PROBLEM DETAILS: Could you print exactly the lines of the listing below, starting at the line that has "Import ListNotations." and ending at the line that has "result A) (k", and only those lines?

EXERCISE INPUT:
__________________________________________________
(** * DeepLabv3 (KimRass/deeplabv3): shape-level and control-flow model

    The development follows the two source files.

    - [model.py]: every layer is embedded as a function on tensor {e shapes}
      (the values of the tensors play no part in what is verified here).
      A layer either returns the shape of its output or raises the Python
      exception the framework raises for an ill-shaped input.
    - [train.py]: [get_lr], [evaluate] and the running loss are embedded
      over IEEE 754 binary64 numbers, which is what Python floats are; the
      training loop as explicit state passing with an exception result. *)

From Stdlib Require Import ZArith QArith List String Bool Lia.
From Stdlib Require Import SpecFloat.
Import ListNotations.

Local Open Scope Z_scope.

(** ** Python exceptions and the result of a call *)

Module Py.

Inductive exn : Type :=
| RuntimeError
| ValueError
| IndexError
| AttributeError
| ImportError
| StopIteration
| UnboundLocalError
| ZeroDivisionError
| OverflowError
| OtherError (name : string).

Inductive result (A : Type) : Type :=
| Ok (a : A)
| Raise (e : exn).

Arguments Ok {A} a.
Arguments Raise {A} e.

Definition bind {A B : Type} (r : result A) (k : A -> result B) : result B :=
  match r with
  | Ok a => k a
  | Raise e => Raise e
  end.

Definition exn_eqb (e1 e2 : exn) : bool :=
  match e1, e2 with
  | RuntimeError, RuntimeError => true
  | ValueError, ValueError => true
  | IndexError, IndexError => true
  | AttributeError, AttributeError => true
  | ImportError, ImportError => true
  | StopIteration, StopIteration => true
  | UnboundLocalError, UnboundLocalError => true
  | ZeroDivisionError, ZeroDivisionError => true
  | OverflowError, OverflowError => true
  | OtherError a, OtherError b => String.eqb a b
  | _, _ => false
  end.

Definition is_ok {A : Type} (r : result A) : bool :=
  match r with Ok _ => true | Raise _ => false end.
__________________________________________________
RESULT OF THE TASK:
Import ListNotations.

Local Open Scope Z_scope.

(** ** Python exceptions and the result of a call *)

Module Py.

Inductive exn : Type :=
| RuntimeError
| ValueError
| IndexError
| AttributeError
| ImportError
| StopIteration
| UnboundLocalError
| ZeroDivisionError
| OverflowError
| OtherError (name : string).

Inductive result (A : Type) : Type :=
| Ok (a : A)
| Raise (e : exn).

Arguments Ok {A} a.
Arguments Raise {A} e.

Definition bind {A B : Type} (r : result A) (k : A -> result B) : result B :=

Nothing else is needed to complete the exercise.